In this talk, Noa explains that data-driven work is probabilistic, meaning it’s difficult to manage and requires different management techniques than non data-driven work. The rapid development of new machine learning techniques and technologies presents unique challenges to managers of data teams. And as the field has evolved over the years, so have the roles in data-driven teams. We have a hard time understanding the nuances in job titles and descriptions, which makes it harder to hire the right people for the right role and can also negatively impact job satisfaction and career development for employees.

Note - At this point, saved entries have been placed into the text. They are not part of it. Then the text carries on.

Lemma strlen_lt (s : list byte) (n : nat) :
  strlen s = Some n -> (n < length s)%nat.
Proof.
  revert n. induction s as [|b s IH]; intros n; cbn; [discriminate|].
  destruct (is_nul b).
  - intros [= <-]. lia.
  - destruct (strlen s) as [m|]; cbn; [|discriminate].
    intros [= <-]. specialize (IH m eq_refl). lia.
Qed.

Lemma strlen_stored (s rest : list byte) :
  strlen (until_nul s ++ NUL :: rest) = Some (length (until_nul s)).
Proof. by rewrite strlen_app_nul, until_nul_idemp. Qed.

(** The block after [uart_read_bytes] has put [p] at its start and
    [data[rxBytes] = 0] has been done. *)
Lemma store_byte_after_read (p data : list byte) :
  (length p < length data)%nat ->
  store_byte (p ++ drop (length p) data) (Z.of_nat (length p)) NUL =
  Some (p ++ NUL :: drop (S (length p)) data).
Proof.
  intros Hlt. unfold store_byte.
  rewrite length_app, length_drop.
  replace ((0 <=? Z.of_nat (length p)) &&
           (Z.of_nat (length p) <? Z.of_nat (length p + (length data - length p))))
    with true by (symmetry; apply andb_true_iff; split; [apply Z.leb_le | apply Z.ltb_lt]; lia).
  rewrite Nat2Z.id. f_equal.
  replace (length p) with (length p + 0)%nat at 1 by lia.
  rewrite insert_app_r. f_equal.
  destruct (drop (length p) data) as [|b l] eqn:E.
  - apply (f_equal length) in E. rewrite length_drop in E. cbn in E. lia.
  - cbn. f_equal.
    replace (S (length p)) with (length p + 1)%nat by lia.
    by rewrite <- drop_drop, E.
Qed.

(** *** The store *)

Lemma nvs_read_found (ram : gmap string (list byte)) (key : string)
    (s out_value : list byte) (len : Z) :
  ram !! key = Some s ->
  Z.of_nat (length s) < len ->
  nvs_read ram key out_value len =
  (ESP_OK, s ++ NUL :: drop (S (length s)) out_value, Z.of_nat (length s) + 1).
Proof.
  intros Hk Hlen. unfold nvs_read. rewrite Hk.
  destruct (Z.ltb_spec len (Z.of_nat (length s) + 1)); [lia | reflexivity].
Qed.

Lemma nvs_read_not_found (ram : gmap string (list byte)) (key : string)
    (out_value : list byte) (len : Z) :
  ram !! key = None ->
  nvs_read ram key out_value len = (ESP_ERR_NVS_NOT_FOUND, out_value, len).
Proof. intros Hk. unfold nvs_read. by rewrite Hk. Qed.

(** *** The speed formula *)





(** *** Transmission: [sendData] *)

Lemma sendData_run (w : World) (logName : string) (data : list byte) (n : nat) :
  strlen data = Some n ->
  exists w',
    run (sendData logName data) w = (Some tt, w') /\
    trace w' = trace w ++ send_events w logName (take n data) /\
    nvs_ram w' = (if hd false (erase_faults w) then nvs_ram w else ∅) /\
    nvs_flash w' =
      (if hd false (commit_faults w) then nvs_flash w
       else if hd false (erase_faults w) then nvs_ram w else ∅) /\
    rx_ring w' = rx_ring w.
Proof.
  intros Hn. unfold sendData. rewrite Hn, run_defined_bind.
  do 7 run_call. run_ret.
  eexists. split; [reflexivity|]. world_fields. flatten_trace.
  split_and!; [|reflexivity..].
  unfold send_events, logged_speed, tx_result, tick_at, status.
  rewrite !hd_nth, !nth_tail. f_equal.
  rewrite length_take_le; [reflexivity|].
  apply strlen_lt in Hn. lia.
Qed.

Lemma sendData_undefined (w : World) (logName : string) (data : list byte) :
  strlen data = None -> run (sendData logName data) w = (None, w).
Proof. intros Hn. unfold sendData. by rewrite Hn, run_undefined_bind. Qed.

(** *** Replay: [tx_task] *)

Lemma tx_task_run (w : World) (n : nat) :
  strlen (replay_buffer w) = Some n ->
  exists w',
    run tx_task w = (Some tt, w') /\
    trace w' = trace w ++
      ObsNvsGet NVS_KEY RX_BUF_SIZE (replay_status w)
      :: send_events w TX_TASK_TAG (take n (replay_buffer w))
      ++ [ObsDelay (2000 / portTICK_PERIOD_MS)] /\
    nvs_ram w' = (if hd false (erase_faults w) then nvs_ram w else ∅) /\
    nvs_flash w' =
      (if hd false (commit_faults w) then nvs_flash w
       else if hd false (erase_faults w) then nvs_ram w else ∅) /\
    rx_ring w' = rx_ring w.
Proof.
  unfold replay_buffer, replay_status, replay_read, replay_block. intros Hn.
  unfold tx_task. do 3 run_call. world_fields.
  destruct (nvs_read (nvs_ram w) NVS_KEY _ RX_BUF_SIZE) as [[e d] sz].
  cbn [fst snd] in *. rewrite run_bind.
  edestruct (sendData_run
    (record (ObsNvsGet NVS_KEY RX_BUF_SIZE e) (set_heap_blocks (tail (heap_blocks w)) w))
    TX_TASK_TAG d n Hn) as (w1 & Hrun & Htr & Hram & Hfl & Hring).
  rewrite Hrun. cbn [fst snd]. run_call. run_ret.
  eexists. split; [reflexivity|].
  world_fields. rewrite Htr, Hram, Hfl, Hring. world_fields. flatten_trace.
  split_and!; [|reflexivity..].
  f_equal.
Qed.

Lemma tx_task_undefined (w : World) :
  strlen (replay_buffer w) = None ->
  exists w',
    run tx_task w = (None, w') /\
    trace w' = trace w ++ [ObsNvsGet NVS_KEY RX_BUF_SIZE (replay_status w)] /\
    rx_ring w' = rx_ring w.
Proof.
  unfold replay_buffer, replay_status, replay_read, replay_block. intros Hn.
  unfold tx_task. do 3 run_call. world_fields.
  destruct (nvs_read (nvs_ram w) NVS_KEY _ RX_BUF_SIZE) as [[e d] sz].
  cbn [fst snd] in *. rewrite run_bind, sendData_undefined by exact Hn.
  cbn [fst snd]. eexists. split_and!; reflexivity.
Qed.

(** Whatever the replay does, it leaves the receive ring alone and only
    adds to the trace, and what it adds holds no receive and no store
    write. *)
Lemma tx_task_frame (w : World) :
  rx_ring (snd (run tx_task w)) = rx_ring w /\
  exists l, trace (snd (run tx_task w)) = trace w ++ l /\
            received l = [] /\ written l = [].
Proof.
  destruct (strlen (replay_buffer w)) as [n|] eqn:E.
  - destruct (tx_task_run w n E) as (w' & -> & Htr & _ & _ & Hring).
    cbn [snd]. split; [exact Hring|]. eexists. split; [exact Htr|].
    split; reflexivity.
  - destruct (tx_task_undefined w E) as (w' & -> & Htr & Hring).
    cbn [snd]. split; [exact Hring|]. eexists. split; [exact Htr|].
    split; reflexivity.
Qed.

(** With no record under the key, the replay transmits what the fresh heap
    block happened to hold. *)
Lemma tx_task_not_found (w : World) (n : nat) :
  nvs_ram w !! NVS_KEY = None ->
  strlen (replay_block w) = Some n ->
  replay_status w = ESP_ERR_NVS_NOT_FOUND /\
  transmitted (events tx_task w) = [take n (replay_block w)].
Proof.
  intros Hk Hn.
  assert (Hread : replay_read w = (ESP_ERR_NVS_NOT_FOUND, replay_block w, RX_BUF_SIZE))
    by (unfold replay_read; by apply nvs_read_not_found).
  assert (Hbuf : replay_buffer w = replay_block w)
    by (unfold replay_buffer; by rewrite Hread).
  split; [unfold replay_status; by rewrite Hread|].
  rewrite <- Hbuf in Hn. destruct (tx_task_run w n Hn) as (w' & Hrun & Htr & _).
  rewrite (events_app _ _ _ ltac:(rewrite Hrun; exact Htr)), Hbuf. reflexivity.
Qed.

Lemma tx_task_transmitted (w : World) :
  transmitted (events tx_task w) =
  match strlen (replay_buffer w) with
  | Some n => [take n (replay_buffer w)]
  | None => []
  end.
Proof.
  destruct (strlen (replay_buffer w)) as [n|] eqn:Hn.
  - destruct (tx_task_run w n Hn) as (w' & Hrun & Htr & _).
    rewrite (events_app _ _ _ ltac:(rewrite Hrun; exact Htr)). reflexivity.
  - destruct (tx_task_undefined w Hn) as (w' & Hrun & Htr & _).
    rewrite (events_app _ _ _ ltac:(rewrite Hrun; exact Htr)). reflexivity.
Qed.

(** *** The receive turn: [rx_task] *)

Lemma rx_turn_idle (w : World) (data : list byte) :
  rx_available w = [] ->
  run (rx_task_body data) w =
    (Some data,
     record (ObsDelay (3000 / portTICK_PERIOD_MS))
       (record (ObsTick (tick_at 1 w))
          (set_tick_readings (tail (tail (tick_readings w)))
             (record (ObsUartRead RX_BUF_SIZE (1000 / portTICK_PERIOD_MS) [])
                (set_rx [] (tail (rx_arrivals w))
                   (record (ObsTick (tick_at 0 w))
                      (set_tick_readings (tail (tick_readings w))
                         (record (ObsLog RX_TASK_TAG MsgWaiting) w)))))))).
Proof.
  intros Hav. unfold rx_task_body. do 3 run_call.
  autorewrite with world. rewrite Hav, take_nil, drop_nil.
  run_call.
  match goal with |- context [0 <? ?z] => replace (0 <? z) with false by reflexivity end.
  rewrite run_bind. run_ret. cbn [fst snd]. run_call. run_ret.
  world_fields. unfold tick_at. by rewrite !hd_nth, !nth_tail.
Qed.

Good managers can mitigate these consequences by building a shared understanding and communicating specific definitions of data roles with current and potential employees. Managers can also support their employees by helping them develop as either specialists or generalists, both of which bring value to data teams.
Noa’s talk succinctly described the challenges facing data teams in a way that was honest and validating. They gave practical advice for data team managers while also underscoring the fact that we work in a new, rapidly changing field and that we’re all still learning.
Both highly motivating and overwhelming, PyCon DE 2023 was truly an outstanding conference. In addition to selecting captivating and pertinent presentations and workshops, the organizers did a wonderful job of fostering a safe and inclusive atmosphere.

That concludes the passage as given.